[Saved data entries]
╭──

(** Without a hit mask the STL table is not usable behind the host layer: the layer
    hands its table no mask when the caller wants none and no default embedding is
    configured, as the table interface allows, and the lookup of the STL table then
    reads the mask through a null pointer. *)
Theorem stl_lookup_without_mask (load : DataType_t -> list Z -> f32) (store : DataType_t -> f32 -> list Z)
    (t : stl_table) (num_workers : Z) (scratch output : memory) (ctx keys_ptr output_ptr num_keys : Z) (keys : Z -> Z)
    (output_stride : Z) :
  stl_table_ok t -> ctx <> 0 -> keys_ptr <> 0 -> output_ptr <> 0 -> 0 < num_keys ->
  max_value_size (base_config (st_config t)) <= output_stride ->
  exists why, lookup load store [] num_workers scratch t ctx keys_ptr output_ptr num_keys keys output output_stride
    false None = Undef why.
Proof.
  intros Hok Hctx Hkp Hop Hn Hst. unfold lookup.
  rewrite (proj2 (Z.eqb_neq ctx 0)), (proj2 (Z.eqb_neq keys_ptr 0)), (proj2 (Z.eqb_neq output_ptr 0)) by done.
  rewrite (proj2 (Z.ltb_lt 0 num_keys)) by done. cbn [negb obind orb].
  unfold gather_rows. simpl t_find. unfold stl_find_op, StlFind.find, find_.
  rewrite (proj2 (Z.leb_gt num_keys 0)), (proj2 (Z.leb_le _ _)) by lia. by eexists.
Qed.

(** ** Examples *)

Definition demo_table : stl_table :=
  {| st_config := demo_stl; st_partitioner := Murmur3; st_log_parts := 1; st_parts := demo_parts |}.

Lemma demo_table_ok : stl_table_ok demo_table.
Proof. split; [reflexivity|]. split; [simpl; lia|]. split; [apply demo_table_inv|reflexivity]. Qed.

(** A missed key gets the default embedding. *)
Lemma host_lookup_correct_witness :
  exists r, lookup (fun _ _ => f32_zero) (fun d _ => repeat 0 (Z.to_nat (type_size d))) [1; 2; 3; 4] 2 (fun _ => 0) demo_table
      1 1 1 1 (fun _ => 5) (fun _ => 9) 8 true None = Ok r /\
    r_hitrate r = f32_zero /\ mem_read (r_output r) (0 * 8) 4 = [1; 2; 3; 4].
Proof.
  destruct (host_lookup_correct (fun _ _ => f32_zero) (fun d _ => repeat 0 (Z.to_nat (type_size d)))
    ltac:(intros d x; cbv beta; rewrite repeat_length; destruct d; reflexivity)
    demo_table [1; 2; 3; 4] 2 (fun _ => 0) 1 1 1 1 (fun _ => 5) (fun _ => 9) 8 true None) as (r & E & Hh & _ & Hr).
  - apply demo_table_ok.
  - reflexivity.
  - discriminate.
  - discriminate.
  - discriminate.
  - lia.
  - lia.
  - vm_compute; discriminate.
  - by left.
  - vm_compute; discriminate.
  - exists r. split; [exact E|]. split; [rewrite Hh; vm_compute; reflexivity|]. exact (Hr 0 ltac:(lia)).
Defined.

Lemma stl_lookup_without_mask_witness :
  exists why, lookup (fun _ _ => f32_zero) (fun _ _ => []) [] 2 (fun _ => 0) demo_table
    1 1 1 1 (fun _ => 5) (fun _ => 9) 8 false None = Undef why.
Proof.
  apply (stl_lookup_without_mask (fun _ _ => f32_zero) (fun _ _ => []) demo_table 2).
  - apply demo_table_ok.
  - discriminate.
  - discriminate.
  - discriminate.
  - lia.
  - vm_compute; discriminate.
Defined.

╰──

Exercise goal: The answer must consist of every line above that contains the word "default".

Response to this task:
    hands its table no mask when the caller wants none and no default embedding is
(** A missed key gets the default embedding. *)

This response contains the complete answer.